INSTRUCTIONS FOR THE TASK: Below are the records. Retype exactly the lines between the lines holding "split; [exact H|]." and "option_eq. intros j.", inclusive.

RECORDS FOR PROCESSING:

Lemma complete_job_touches_one_row_witness :
  complete_job 1000 99%N false (Some "timeout") fresh_queue = Ok fresh_queue
  ∧ dom fresh_queue = dom fresh_queue.
Proof.
  assert (H : complete_job 1000 99%N false (Some "timeout") fresh_queue
              = Ok fresh_queue) by (vm_compute; reflexivity).
  split; [exact H|].
  exact (proj1 (complete_job_touches_one_row _ _ _ _ _ _ H)).
Defined.

(** ** JobQueue: the reaper run again *)

(** X10. [cleanup_old_jobs] returns a count that is not negative, and run
    again at the same time with the same retention it finds nothing left to
    delete.  A longer retention deletes no more: the rows that survive
    [d] days of retention survive any [d'] of at least [d]. *)
Theorem cleanup_old_jobs_idempotent now d d' (q q1 : job_queue) n1 :
  cleanup_old_jobs now d q = Ok (q1, n1) →
  0 ≤ n1
  ∧ cleanup_old_jobs now d q1 = Ok (q1, 0)
  ∧ (d ≤ d' → ∀ (q2 : job_queue) n2,
       cleanup_old_jobs now d' q = Ok (q2, n2) → q1 ⊆ q2 ∧ n2 ≤ n1).
Proof.
  intros H. pose proof H as (Hv & -> & ->)%cleanup_old_jobs_Ok.
  assert (Hsize : ∀ c, (size (filter (fun r : job_row =>
                                      purgeable c r.2 = false) q)
                        ≤ size q)%nat).
  { intros c. apply map_subseteq_size, map_filter_subseteq. }
  split; [specialize (Hsize (now - d * USECS_PER_DAY)); lia|]. split.
  - unfold cleanup_old_jobs, days_before, check_timestamp.
    rewrite bool_decide_eq_true_2 by done. simpl.
    assert (Hid : filter (fun r : job_row =>
                            purgeable (now - d * USECS_PER_DAY) r.2 = false)
                    (filter (fun r : job_row =>
                               purgeable (now - d * USECS_PER_DAY) r.2 = false)
                       q)
                  = filter (fun r : job_row =>
                              purgeable (now - d * USECS_PER_DAY) r.2 = false)
                      q).
    { apply map_eq. intros i. apply option_eq. intros j.
      rewrite !map_lookup_filter_Some. split; [by intros [[? ?] ?]|by intros [? ?]]. }
    rewrite Hid, Z.sub_diag.
    by rewrite bool_decide_eq_true_2 by done.
  - intros Hd q2 n2 (_ & -> & ->)%cleanup_old_jobs_Ok.
    assert (Hsub : filter (fun r : job_row =>
                             purgeable (now - d * USECS_PER_DAY) r.2 = false) q
                   ⊆ filter (fun r : job_row =>
                               purgeable (now - d' * USECS_PER_DAY) r.2 = false)
                       q).
    { apply map_subseteq_spec. intros i j.
      rewrite !map_lookup_filter_Some. intros [Hq Hkeep]. split; [done|].
      simpl in *. apply not_true_iff_false.
      intros (Hst & t & Ht & Hlt)%purgeable_spec.
      apply not_true_iff_false in Hkeep. apply Hkeep, purgeable_spec.
      split; [done|]. exists t. split; [done|].
      unfold USECS_PER_DAY in *. lia. }
    split; [done|]. apply map_subseteq_size in Hsub. lia.
Qed.

Lemma cleanup_old_jobs_idempotent_witness :
  cleanup_old_jobs one_year 7 (delete 3%N aged_sample)
    = Ok (delete 3%N aged_sample, 0).
Proof.
  assert (H : cleanup_old_jobs one_year 7 aged_sample =
                Ok (delete 3%N aged_sample, 1)) by (vm_compute; reflexivity).
  exact (proj1 (proj2 (cleanup_old_jobs_idempotent _ _ 7 _ _ _ H))).
Defined.

(** ** UsageMeter: order and bounds *)

Lemma issued_Permutation f k cs cs' :
  cs ≡ₚ cs' → issued f k cs = issued f k cs'.
Proof.
  induction 1 as [|c cs cs' _ IH|c1 c2 cs|cs1 cs2 cs3 _ IH1 _ IH2].
  - done.
  - by rewrite !issued_cons, IH.
  - rewrite !issued_cons. lia.
  - by rewrite IH1.
Qed.
(** The three [drawText] calls of the [pages.forEach] body. *)
Definition watermarkPage (env : WorkerEnv) (page : Page) : Page :=
  let footerText := WATERMARK_BRAND env +:+ " | " +:+ WATERMARK_PHONE env in
  {| page_content := page_content page;
     page_marks := page_marks page ++
       [ {| mark_text := WATERMARK_BRAND env; mark_font := HelveticaBold;
            mark_opacity := 18; mark_rotated := true |};
         {| mark_text := WATERMARK_PHONE env; mark_font := Helvetica;
            mark_opacity := 22; mark_rotated := true |};
         {| mark_text := footerText; mark_font := Helvetica;
            mark_opacity := 22; mark_rotated := false |} ] |}.

Definition destinationPathOf (partFileId : string) : string :=
  "/secured/" +:+ partFileId +:+ ".pdf".

(** The body of the [try] block: steps 1 to 9. *)
Definition processJob (env : WorkerEnv) (jobId : string) (data : PdfJobData) : M unit :=
  let partFileId := partFileId data in
  let sourceKey := sourceKey data in
  (* Step 1: Updating status to PROCESSING *)
  at_site env DbStep1 (partFile_update partFileId (set_renderStatus PROCESSING)) ;;;
  (* 2. Download source file from shared storage *)
  do sourceBytes <-
    try_catch (at_site env StorageDownload (downloadStream sourceKey))
      (λ error, logWorkerError "SOURCE_NOT_FOUND" jobId partFileId sourceKey error ;;;
                throw error) ;;
  (* 3. Normalize to PDF (Universal Doc Support) *)
  let ext := inferExtension (sourceMime data) (originalName data) in
  do pdfBytes <-
    (if negb (String.eqb ext ".pdf") then
       try_catch (lift_result (convertAsync env sourceBytes))
         (λ error, logWorkerError "CONVERT_FAILED" jobId partFileId sourceKey error ;;;
                   throw error)
     else ret sourceBytes) ;;
  (* 4. Load PDF for Watermarking *)
  do pdfDoc <- lift_result (PDFDocument_load env pdfBytes) ;;
  (* 5. Watermark Pages *)
  let pages := pdfDoc in
  lift_result (embedFont env HelveticaBold) ;;;
  lift_result (embedFont env Helvetica) ;;;
  let watermarked := map (watermarkPage env) pages in
  (* 6. Save processed PDF *)
  do processedPdfBytes <- lift_result (PDFDocument_save env watermarked) ;;
  let baseName := path_parse_name (or_string (originalName data) partFileId) in
  let filePayload := {| buffer := processedPdfBytes;
                        mimetype := "application/pdf";
                        originalname := baseName +:+ ".pdf" |} in
  (* 7. Upload to Bunny (Secure/Private Zone) *)
  let destinationPath := destinationPathOf partFileId in
  try_catch (at_site env StorageUpload (uploadPrivate filePayload destinationPath))
    (λ error, logWorkerError "UPLOAD_FAILED" jobId partFileId sourceKey error ;;;
              throw error) ;;;
  (* 8. Update DB Status *)
  try_catch
    (at_site env DbStep8
       (partFile_update partFileId
          (set_completed destinationPath (baseName +:+ ".pdf") (Z.of_nat (length pages)))))
    (λ error, logWorkerError "DB_UPDATE_FAILED" jobId partFileId sourceKey error ;;;
              throw error) ;;;
  (* 9. Cleanup staged source file (best effort) *)
  try_catch (at_site env StorageDelete (storage_delete sourceKey))
    (λ _, console_log (LogWarn ("[PDF Worker] Step 9: Failed to delete staged source file. sourceKey="
                                +:+ default "undefined" sourceKey))).
(* ===== verification/JsFloat.v ===== *)
(** * Numbers that are not integers

    A JavaScript number is an IEEE 754 double.  Where the wallet multiplies a fee
    rate it does so on doubles; the operations here are those of the
    specification of floating point arithmetic in the Standard Library, at 53
    bits of precision. *)

From stdpp Require Import base tactics list numbers.
From Stdlib Require Import SpecFloat.
From S2P Require Import Prelude.
Open Scope Z_scope.

Abbreviation number := spec_float.

Definition num_of_Z (z : Z) : number := binary_normalize 53 1024 z 0 false.

(** [a * b] and [a / b] *)
Definition num_mul : number → number → number := SFmul 53 1024.
Definition num_div : number → number → number := SFdiv 53 1024.

(** [Math.ceil(a)], when it is an integer: not of [NaN] and the infinities *)
Definition num_ceil (a : number) : option Z :=
  match a with
  | S754_zero _ => Some 0
  | S754_finite s m e =>
      let m := if s then Zneg m else Zpos m in
      Some (if 0 <=? e then m * 2 ^ e else - ((- m) / 2 ^ (- e)))
  | _ => None
  end.

(** [Math.ceil(a)], as a number *)
Definition num_Ceil (a : number) : number :=
  match num_ceil a with Some z => num_of_Z z | None => a end.

(** [!a] is false *)
Definition num_truthy (a : number) : bool :=
  match a with
  | S754_zero _ | S754_nan => false
  | _ => true
  end.

(** The literal [2.01] is the double nearest to the quotient. *)
Definition num_2_01 : number := num_div (num_of_Z 201) (num_of_Z 100).

(** ** Rounding *)

Lemma digits_bounds p : 2 ^ (Zdigits2 (Zpos p) - 1) <= Zpos p < 2 ^ Zdigits2 (Zpos p).
Proof.
  cbn [Zdigits2]. induction p as [p IH|p IH|]; cbn [digits2_pos]; [| |done];
    rewrite Pos2Z.inj_succ; replace (Z.succ _ - 1) with (Z.pos (digits2_pos p) - 1 + 1) by lia;
    rewrite Z.pow_add_r, Z.pow_succ_r by lia; lia.
Qed.

Lemma digits_le m k : 0 <= k → 0 < m < 2 ^ k → Zdigits2 m <= k.
Proof.
  intros Hk Hm. destruct m as [|p|p]; [lia| |lia]. pose proof (digits_bounds p).
  destruct (Z.le_gt_cases (Zdigits2 (Z.pos p)) k) as [|Hlt]; [done|].
  assert (2 ^ k <= 2 ^ (Zdigits2 (Z.pos p) - 1)) by (apply Z.pow_le_mono_r; lia). lia.
Qed.

Lemma shr_1_div r : 0 <= shr_m r → shr_m (shr_1 r) = shr_m r / 2.
Proof. rewrite <- Z.div2_div. destruct r as [[|[p|p|]|p] r s]; intros H; [done..|]. cbn in H. lia. Qed.

Lemma shr_iter n r : 0 <= shr_m r → shr_m (iter_pos shr_1 n r) = shr_m r / 2 ^ Zpos n.
Proof.
  assert (Hd : ∀ m a, 0 <= m → 0 <= m / 2 ^ Z.pos a) by (intros; apply Z.div_pos; lia).
  revert r. induction n as [n IH|n IH|]; intros r Hr; cbn [iter_pos].
  - assert (H1 : shr_m (shr_1 r) = shr_m r / 2 ^ 1) by by apply shr_1_div.
    assert (0 <= shr_m (shr_1 r)) by (rewrite H1; apply Hd, Hr).
    assert (H2 := IH (shr_1 r) ltac:(done)). rewrite IH by (rewrite H2; by apply Hd). rewrite H2, H1, !Z.div_div by lia.
    f_equal. rewrite <- !Z.pow_add_r by lia. f_equal. lia.
  - assert (H2 := IH r Hr). rewrite IH by (rewrite H2; by apply Hd). rewrite H2, Z.div_div by lia.
    f_equal. rewrite <- Z.pow_add_r by lia. f_equal. lia.
  - by apply shr_1_div.
Qed.

Lemma round_near m l : round_nearest_even m l = m ∨ round_nearest_even m l = m + 1.
Proof. destruct l as [|[]]; cbn; auto. destruct (Z.even m); auto. Qed.

Lemma shr_fexp_eq m e l :
  shr_fexp 53 1024 m e l = shr (shr_record_of_loc m l) e (Z.max (Zdigits2 m - 53) (-1074 - e)).
Proof.
  transitivity (shr (shr_record_of_loc m l) e (Z.max (Zdigits2 m + e - 53) (-1074) - e)); [done|]. f_equal. lia.
Qed.

(** The result of rounding a positive number [p * 2 ^ e] of any size in range:
    one of the two neighbours on the grid of 53 digits, itself if it has no more
    than 53. *)
Lemma round_aux p e : -1074 <= e → Zdigits2 (Zpos p) + e <= 900 →
  let k := Z.max 0 (Zdigits2 (Zpos p) - 53) in
  ∃ q m e', binary_round_aux 53 1024 false (Zpos p) e loc_Exact = S754_finite false m e' ∧
    (q = Zpos p / 2 ^ k ∨ k ≠ 0 ∧ q = Zpos p / 2 ^ k + 1) ∧
    (Zpos m = q ∧ e' = e + k ∨ q = 2 ^ 53 ∧ Zpos m = 2 ^ 52 ∧ e' = e + k + 1).
Proof.
  intros He Hd k. pose proof (digits_bounds p) as Hp. remember (Zdigits2 (Zpos p)) as d eqn:Ed.
  assert (Hkd : k = Z.max 0 (d - 53)) by done. clearbody k.
  assert (Hd1 : 1 <= d) by (rewrite Ed; cbn [Zdigits2]; lia).
  assert (H1 : ∃ r, shr_fexp 53 1024 (Zpos p) e loc_Exact = (r, e + k) ∧ shr_m r = Zpos p / 2 ^ k ∧
    (k = 0 → loc_of_shr_record r = loc_Exact)).
  { rewrite shr_fexp_eq, <- Ed. cbn [shr_record_of_loc].
    destruct (Z.max (d - 53) (-1074 - e)) as [|n|n] eqn:E; cbn [shr].
    - replace k with 0 by lia. eexists. rewrite Z.add_0_r, Z.div_1_r. done.
    - replace k with (Zpos n) by lia. eexists. split; [reflexivity|]. split; [by apply shr_iter|done].
    - replace k with 0 by lia. eexists. rewrite Z.add_0_r, Z.div_1_r. done. }
  destruct H1 as (r & Er & Hm & Hx). unfold binary_round_aux. rewrite Er.
  set (q := round_nearest_even (shr_m r) (loc_of_shr_record r)).
  assert (Hq : q = Zpos p / 2 ^ k ∨ k ≠ 0 ∧ q = Zpos p / 2 ^ k + 1).
  { destruct (decide (k = 0)) as [Hk|Hk]; subst q; [rewrite Hx by done; cbn; by left|].
    rewrite <- Hm. destruct (round_near (shr_m r) (loc_of_shr_record r)); auto. }
  assert (Hk0 : 0 < 2 ^ k) by (apply Z.pow_pos_nonneg; lia).
  assert (Hlo : 1 <= Zpos p / 2 ^ k).
  { apply Z.div_le_lower_bound; [done|]. transitivity (2 ^ (d - 1)); [|lia]. rewrite Z.mul_1_r.
    destruct (decide (d <= 53)) as [|]; [replace k with 0 by lia; apply (Z.pow_le_mono_r 2 0); lia|].
    apply Z.pow_le_mono_r; lia. }
  assert (Hhi : Zpos p / 2 ^ k < 2 ^ 53).
  { apply Z.div_lt_upper_bound; [done|]. rewrite <- Z.pow_add_r by lia.
    apply Z.lt_le_trans with (2 ^ d); [lia|]. apply Z.pow_le_mono_r; lia. }
  destruct q as [|m|m] eqn:Eq; [lia| |lia]. fold q.
  rewrite shr_fexp_eq. cbn [shr_record_of_loc].
  destruct (decide (Zpos m = 2 ^ 53)) as [E53|N53].
  - assert (m = (2 ^ 53)%positive) as -> by lia. change (Zdigits2 (Z.pos (2 ^ 53))) with 54.
    replace (Z.max (54 - 53) (-1074 - (e + k))) with 1 by lia.
    exists (2 ^ 53), (2 ^ 52)%positive, (e + k + 1). change (shr _ (e + k) 1) with (Build_shr_record (Zpos (2 ^ 52)) false false, e + k + 1).
    cbn [shr_m]. rewrite (proj2 (Z.leb_le _ _)) by lia. split; [done|]. split; [lia|]. right. done.
  - pose proof (digits_le (Zpos m) 53 ltac:(lia) ltac:(lia)) as Hdm.
    replace (shr _ _ _) with (Build_shr_record (Zpos m) false false, e + k).
    2: { assert (Hle : Z.max (Zdigits2 (Zpos m) - 53) (-1074 - (e + k)) <= 0) by lia.
         destruct (Z.max (Zdigits2 (Zpos m) - 53) (-1074 - (e + k))); [reflexivity|lia|reflexivity]. }
    cbn [shr_m]. rewrite (proj2 (Z.leb_le _ _)) by lia. exists (Zpos m), m, (e + k). split; [done|]. split; [lia|]. by left.
Qed.

(** ** Integers *)

Lemma num_of_pos n : Zpos n < 2 ^ 53 →
  ∃ m, num_of_Z (Zpos n) = S754_finite false m (Zdigits2 (Zpos n) - 53) ∧
    Zpos m = Zpos n * 2 ^ (53 - Zdigits2 (Zpos n)) ∧ 2 ^ 52 <= Zpos m < 2 ^ 53.
Proof.
  intros Hn. pose proof (digits_bounds n) as Hb. pose proof (digits_le (Zpos n) 53 ltac:(lia) ltac:(lia)) as Hd.
  remember (Zdigits2 (Zpos n)) as d eqn:Ed.
  assert (1 <= d) by (rewrite Ed; cbn [Zdigits2]; lia).
  assert (∃ z, shl_align n 0 (fexp 53 1024 (Zpos (digits2_pos n) + 0)) = (z, d - 53) ∧ Zpos z = Zpos n * 2 ^ (53 - d))
    as (z & Ez & Hz).
  { cbn [Zdigits2] in Ed. rewrite <- Ed. unfold shl_align.
    replace (fexp 53 1024 (d + 0) - 0) with (d - 53) by (unfold fexp, emin; lia).
    destruct (d - 53) as [|k|k] eqn:Ek; [|lia|].
    - exists n. split; [done|]. replace (53 - d) with 0 by lia. lia.
    - exists (shift_pos k n). split; [f_equal; unfold fexp, emin; lia|].
      rewrite shift_pos_correct. replace (53 - d) with (Zpos k) by lia. rewrite Z.pow_pos_fold. lia. }
  unfold num_of_Z, binary_normalize, binary_round. rewrite Ez.
  assert (Hz53 : 2 ^ 52 <= Zpos z < 2 ^ 53).
  { rewrite Hz. split.
    - replace 52 with (d - 1 + (53 - d)) by lia. rewrite Z.pow_add_r by lia. apply Z.mul_le_mono_nonneg_r; [|lia].
      apply Z.pow_nonneg. lia.
    - replace (2 ^ 53) with (2 ^ d * 2 ^ (53 - d)) by (rewrite <- Z.pow_add_r by lia; f_equal; lia).
      apply Z.mul_lt_mono_pos_r; [apply Z.pow_pos_nonneg; lia|lia]. }
  pose proof (digits_le (Zpos z) 53 ltac:(lia) ltac:(lia)) as Hdz.
  destruct (round_aux z (d - 53) ltac:(lia) ltac:(lia)) as (q & m & e' & -> & Hq & Hm).
  replace (Z.max 0 _) with 0 in * by lia. rewrite Z.div_1_r in Hq.
  destruct Hq as [->|[? _]]; [|lia]. destruct Hm as [[Hm ->]|[? _]]; [|lia].
  exists m. split_and!; [f_equal; lia|lia|lia|lia].
Qed.

(** ** The default fee *)

Lemma ceil_neg m e c : 0 < e → (c - 1) * 2 ^ e < Zpos m <= c * 2 ^ e →
  num_ceil (S754_finite false m (- e)) = Some c.
Proof.
  intros He Hm. cbn [num_ceil]. rewrite (proj2 (Z.leb_gt _ _)), Z.opp_involutive by lia. f_equal.
  assert (0 < 2 ^ e) by (apply Z.pow_pos_nonneg; lia).
  change (- Z.pos m) with (Z.neg m). assert (Z.neg m / 2 ^ e = - c); [|lia].
  symmetry. apply Z.div_unique with (c * 2 ^ e - Zpos m); lia.
Qed.

(** The arithmetic of rounding the product of 2.01 and [n]: [q] is one of the two
    neighbours of [p / K] and [p / K] is the product scaled by [E]. *)
Lemma fee_bounds n p K E q : 0 < n < 2 ^ 30 → 0 < K → 2 ^ 21 <= E → p * 2 ^ 51 = 4526117625507348 * n * (K * E) →
  q = p / K ∨ q = p / K + 1 →
  let c := (201 * n + 99) / 100 in (c - 1) * E < q <= c * E.
Proof.
  intros Hn HK HE Hp Hq c.
  assert (Hc : 100 * (c - 1) <= 201 * n - 1 ∧ 201 * n <= 100 * c).
  { pose proof (Z_div_mod_eq_full (201 * n + 99) 100). pose proof (Z.mod_pos_bound (201 * n + 99) 100). lia. }
  assert (Hlo : ((c - 1) * E + 1) * K <= p).
  { apply Z.mul_le_mono_pos_r with (p := 2 ^ 51); [done|]. rewrite Hp.
    transitivity (K * (E * (4526117625507348 * n))); [|lia].
    replace (((c - 1) * E + 1) * K * 2 ^ 51) with (K * (E * ((c - 1) * 2 ^ 51) + 2 ^ 51)) by ring.
    apply Z.mul_le_mono_nonneg_l; [lia|]. assert (2 ^ 51 <= E * 2 ^ 30) by lia.
    assert ((c - 1) * 2 ^ 51 + 2 ^ 30 <= 4526117625507348 * n) by lia. nia. }
  assert (Hhi : p < c * E * K).
  { apply Z.mul_lt_mono_pos_r with (p := 2 ^ 51); [done|]. rewrite Hp.
    replace (c * E * K * 2 ^ 51) with (c * 2 ^ 51 * (K * E)) by ring. apply Z.mul_lt_mono_pos_r; [nia|lia]. }
  assert ((c - 1) * E + 1 <= p / K) by (apply Z.div_le_lower_bound; lia).
  assert (p / K < c * E) by (apply Z.div_lt_upper_bound; lia). lia.
Qed.

(** At the default fee rate the product of doubles rounds up to what the exact
    product rounds up to. *)
Lemma fee_exact n : 0 <= n < 2 ^ 30 → num_ceil (num_mul num_2_01 (num_of_Z n)) = Some ((201 * n + 99) / 100).
Proof.
  intros Hn. assert (Ef : num_2_01 = S754_finite false 4526117625507348 (-51)) by (vm_compute; reflexivity).
  destruct n as [|n|n]; [rewrite Ef; reflexivity| |lia]. destruct (num_of_pos n ltac:(lia)) as (m & -> & Hm & Hm53).
  pose proof (digits_le (Zpos n) 30 ltac:(lia) ltac:(lia)) as Hd.
  assert (Hd1 : 1 <= Zdigits2 (Zpos n)) by (cbn [Zdigits2]; lia). set (d := Zdigits2 (Zpos n)) in *. clearbody d.
  rewrite Ef. unfold num_mul, SFmul. cbn [xorb].
  remember (4526117625507348 * m)%positive as p eqn:Ep.
  assert (Hp : Zpos p = 4526117625507348 * Zpos m) by (subst p; lia). clear Ep.
  pose proof (digits_bounds p) as Hb. pose proof (digits_le (Zpos p) 106 ltac:(lia) ltac:(lia)) as HD.
  assert (HD1 : 105 <= Zdigits2 (Zpos p)).
  { destruct (Z.le_gt_cases 105 (Zdigits2 (Zpos p))) as [|Hlt]; [done|].
    assert (2 ^ Zdigits2 (Zpos p) <= 2 ^ 104) by (apply Z.pow_le_mono_r; lia). lia. }
  destruct (round_aux p (-51 + (d - 53)) ltac:(lia) ltac:(lia)) as (q & m' & e' & -> & Hq & Hm').
  set (D := Zdigits2 (Zpos p)) in *. clearbody D. replace (Z.max 0 (D - 53)) with (D - 53) in * by lia.
  pose (f := 157 - d - D). assert (Hf : 21 <= f) by (subst f; lia).
  assert (Hc := fee_bounds (Zpos n) (Zpos p) (2 ^ (D - 53)) (2 ^ f) q ltac:(lia) ltac:(apply Z.pow_pos_nonneg; lia)
    ltac:(apply Z.pow_le_mono_r; lia)).
  cbv zeta in Hc. specialize (Hc ltac:(rewrite Hp, Hm, <- Z.pow_add_r by lia; rewrite <- !Z.mul_assoc, <- Z.pow_add_r by lia;
    do 3 f_equal; subst f; lia) ltac:(destruct Hq as [|[_ ?]]; auto)).
  destruct Hm' as [[Hm' ->]|(Eq & Hm' & ->)].
  - replace (-51 + (d - 53) + (D - 53)) with (- f) by (subst f; lia). apply ceil_neg; lia.
  - replace (-51 + (d - 53) + (D - 53) + 1) with (- (f - 1)) by (subst f; lia). apply ceil_neg; [lia|].
    replace (2 ^ f) with (2 * 2 ^ (f - 1)) in Hc by (rewrite <- Z.pow_succ_r by lia; f_equal; lia). lia.
Qed.

(** A positive integer is true. *)
Lemma num_of_Z_truthy n : 0 < n < 2 ^ 53 → num_truthy (num_of_Z n) = true.
Proof. intros Hn. destruct n as [|p|p]; [lia| |lia]. destruct (num_of_pos p ltac:(lia)) as (m & -> & _). done. Qed.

THE COMPLETED TASK:
  split; [exact H|].
  exact (proj1 (complete_job_touches_one_row _ _ _ _ _ _ H)).
Defined.

(** ** JobQueue: the reaper run again *)

(** X10. [cleanup_old_jobs] returns a count that is not negative, and run
    again at the same time with the same retention it finds nothing left to
    delete.  A longer retention deletes no more: the rows that survive
    [d] days of retention survive any [d'] of at least [d]. *)
Theorem cleanup_old_jobs_idempotent now d d' (q q1 : job_queue) n1 :
  cleanup_old_jobs now d q = Ok (q1, n1) →
  0 ≤ n1
  ∧ cleanup_old_jobs now d q1 = Ok (q1, 0)
  ∧ (d ≤ d' → ∀ (q2 : job_queue) n2,
       cleanup_old_jobs now d' q = Ok (q2, n2) → q1 ⊆ q2 ∧ n2 ≤ n1).
Proof.
  intros H. pose proof H as (Hv & -> & ->)%cleanup_old_jobs_Ok.
  assert (Hsize : ∀ c, (size (filter (fun r : job_row =>
                                      purgeable c r.2 = false) q)
                        ≤ size q)%nat).
  { intros c. apply map_subseteq_size, map_filter_subseteq. }
  split; [specialize (Hsize (now - d * USECS_PER_DAY)); lia|]. split.
  - unfold cleanup_old_jobs, days_before, check_timestamp.
    rewrite bool_decide_eq_true_2 by done. simpl.
    assert (Hid : filter (fun r : job_row =>
                            purgeable (now - d * USECS_PER_DAY) r.2 = false)
                    (filter (fun r : job_row =>
                               purgeable (now - d * USECS_PER_DAY) r.2 = false)
                       q)
                  = filter (fun r : job_row =>
                              purgeable (now - d * USECS_PER_DAY) r.2 = false)
                      q).
    { apply map_eq. intros i. apply option_eq. intros j.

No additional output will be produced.